The data:

Lemma session_effect rid token action raw now db ans db' :
  session_body sv rid token action raw now db = Ok (ans, db') -> sess_effect db db' /\ users_effect db db'.
Proof.
  unfold session_body. destruct (join_session db _) as [j |] eqn:Ej; [| done].
  assert (Hs : sessions db !! jn_ID j = Some (jn_Session j)).
  { unfold join_session in Ej. destruct (find_session _ _) as [[i s] |] eqn:E; [| done]. simpl in Ej.
    destruct (users db !! _); [| done]. simpl in Ej. destruct (organizations db !! _); [| done]. simpl in Ej.
    destruct (memberships db !! _); [| done]. injection Ej as <-. by apply find_session_some in E as [? _]. }
  assert (Hid : forall d, sessions d = sessions db -> users d = users db -> sess_effect db d /\ users_effect db d).
  { intros d E1 E2. split; [by constructor | by apply users_same]. }
  destruct (_ && _); [intros [= <- <-]; by apply Hid |].
  destruct (session_fault j now) eqn:Ef; [intros [= <- <-]; by apply Hid |].
  assert (Hrev : se_RevokedAt (jn_Session j) = None).
  { unfold session_fault in Ef. destruct (_ || _) eqn:E; [done |]. bool_norm. by apply eq_None_not_Some. }
  destruct (action =? "refresh")%string.
  - destruct (_ =? "mcp")%string; [intros [= <- <-]; by apply Hid |]. simpl.
    intros (db1 & (Hh & _ & ->)%(fun H => rotate_session_spec _ _ _ _ _ _ _ H Hs) & [= <- <-])%mbind_ok.
    split; [| by apply users_same]. by eapply sess_rotate.
  - destruct (action =? "logout")%string; intros [= <- <-]; [| by apply Hid].
    split; [| by apply users_same]. eapply (sess_revoke _ _ _ _ (stored now)); [done | done |]. simpl.
    apply map_eq. intros i. destruct (decide (jn_ID j = i)) as [<- |]; simplify_map_eq; done.
Qed.

Lemma bind_effect rid id token user org expires now db ans db' :
  bind_body sv rid id token user org expires now db = Ok (ans, db') -> sess_effect db db' /\ users_effect db db'.
Proof.
  unfold bind_body. assert (Hid : sess_effect db db /\ users_effect db db) by (split; [by constructor | by apply users_same]).
  destruct (match find_session _ _ with Some _ => _ | None => _ end); [done |].
  destruct (member_row _ _ _) as [[[u o] m] |]; [| done]. destruct (negb _); [done |].
  destruct (find_session db _) as [[i s] |].
  - destruct (_ =? _); [by intros [= <- <-] | done].
  - intros (db1 & Hi & [= <- <-])%mbind_ok. pose proof (insert_session_users _ _ _ _ Hi) as Hu.
    split; [| by apply users_same]. eapply sess_effect_ext; [| by apply (insert_session_effect _ _ db db _ Hi)]. done.
Qed.
End Effects.

(** ** Every interleaving *)

Section Histories.
Context {U : UuidLib} {B : BcryptLib}.
Variable sv : Service.

(** One call, or an operator's change of users, organizations and memberships
    under the tables' constraints (no code of the service disables or removes
    them). *)
Inductive istep : IdentityDB -> IdentityDB -> Prop :=
| is_bootstrap rid salt user org id raw now r connected db :
    istep db (fst (Bootstrap sv rid salt user org id raw now r connected db))
| is_login rid id raw now r connected db : istep db (fst (Login sv rid id raw now r connected db))
| is_session rid token action raw now connected db :
    istep db (fst (withSession sv rid token action raw now connected db))
| is_bind rid id token user org expires now connected db :
    istep db (fst (BindMCPToken sv rid id token user org expires now connected db))
| is_operator db u o m : names_unique (mkIdentityDB u o m (sessions db) (audits db)) -> dom (users db) ⊆ dom u ->
    istep db (mkIdentityDB u o m (sessions db) (audits db)).

Definition empty_identity : IdentityDB := mkIdentityDB ∅ ∅ ∅ ∅ [].
Definition identity_reachable (db : IdentityDB) : Prop := rtc istep empty_identity db.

Exercise brief:
Reproduce the listing above exactly.

Problem solution:
Lemma session_effect rid token action raw now db ans db' :
  session_body sv rid token action raw now db = Ok (ans, db') -> sess_effect db db' /\ users_effect db db'.
Proof.
  unfold session_body. destruct (join_session db _) as [j |] eqn:Ej; [| done].
  assert (Hs : sessions db !! jn_ID j = Some (jn_Session j)).
  { unfold join_session in Ej. destruct (find_session _ _) as [[i s] |] eqn:E; [| done]. simpl in Ej.
    destruct (users db !! _); [| done]. simpl in Ej. destruct (organizations db !! _); [| done]. simpl in Ej.
    destruct (memberships db !! _); [| done]. injection Ej as <-. by apply find_session_some in E as [? _]. }
  assert (Hid : forall d, sessions d = sessions db -> users d = users db -> sess_effect db d /\ users_effect db d).
  { intros d E1 E2. split; [by constructor | by apply users_same]. }
  destruct (_ && _); [intros [= <- <-]; by apply Hid |].
  destruct (session_fault j now) eqn:Ef; [intros [= <- <-]; by apply Hid |].
  assert (Hrev : se_RevokedAt (jn_Session j) = None).
  { unfold session_fault in Ef. destruct (_ || _) eqn:E; [done |]. bool_norm. by apply eq_None_not_Some. }
  destruct (action =? "refresh")%string.
  - destruct (_ =? "mcp")%string; [intros [= <- <-]; by apply Hid |]. simpl.
    intros (db1 & (Hh & _ & ->)%(fun H => rotate_session_spec _ _ _ _ _ _ _ H Hs) & [= <- <-])%mbind_ok.
    split; [| by apply users_same]. by eapply sess_rotate.
  - destruct (action =? "logout")%string; intros [= <- <-]; [| by apply Hid].
    split; [| by apply users_same]. eapply (sess_revoke _ _ _ _ (stored now)); [done | done |]. simpl.
    apply map_eq. intros i. destruct (decide (jn_ID j = i)) as [<- |]; simplify_map_eq; done.
Qed.

Lemma bind_effect rid id token user org expires now db ans db' :
  bind_body sv rid id token user org expires now db = Ok (ans, db') -> sess_effect db db' /\ users_effect db db'.
Proof.
  unfold bind_body. assert (Hid : sess_effect db db /\ users_effect db db) by (split; [by constructor | by apply users_same]).
  destruct (match find_session _ _ with Some _ => _ | None => _ end); [done |].
  destruct (member_row _ _ _) as [[[u o] m] |]; [| done]. destruct (negb _); [done |].
  destruct (find_session db _) as [[i s] |].
  - destruct (_ =? _); [by intros [= <- <-] | done].
  - intros (db1 & Hi & [= <- <-])%mbind_ok. pose proof (insert_session_users _ _ _ _ Hi) as Hu.
    split; [| by apply users_same]. eapply sess_effect_ext; [| by apply (insert_session_effect _ _ db db _ Hi)]. done.
Qed.
End Effects.

(** ** Every interleaving *)

Section Histories.
Context {U : UuidLib} {B : BcryptLib}.
Variable sv : Service.

(** One call, or an operator's change of users, organizations and memberships
    under the tables' constraints (no code of the service disables or removes
    them). *)
Inductive istep : IdentityDB -> IdentityDB -> Prop :=
| is_bootstrap rid salt user org id raw now r connected db :
    istep db (fst (Bootstrap sv rid salt user org id raw now r connected db))
| is_login rid id raw now r connected db : istep db (fst (Login sv rid id raw now r connected db))
| is_session rid token action raw now connected db :
    istep db (fst (withSession sv rid token action raw now connected db))
| is_bind rid id token user org expires now connected db :
    istep db (fst (BindMCPToken sv rid id token user org expires now connected db))
| is_operator db u o m : names_unique (mkIdentityDB u o m (sessions db) (audits db)) -> dom (users db) ⊆ dom u ->
    istep db (mkIdentityDB u o m (sessions db) (audits db)).

Definition empty_identity : IdentityDB := mkIdentityDB ∅ ∅ ∅ ∅ [].
Definition identity_reachable (db : IdentityDB) : Prop := rtc istep empty_identity db.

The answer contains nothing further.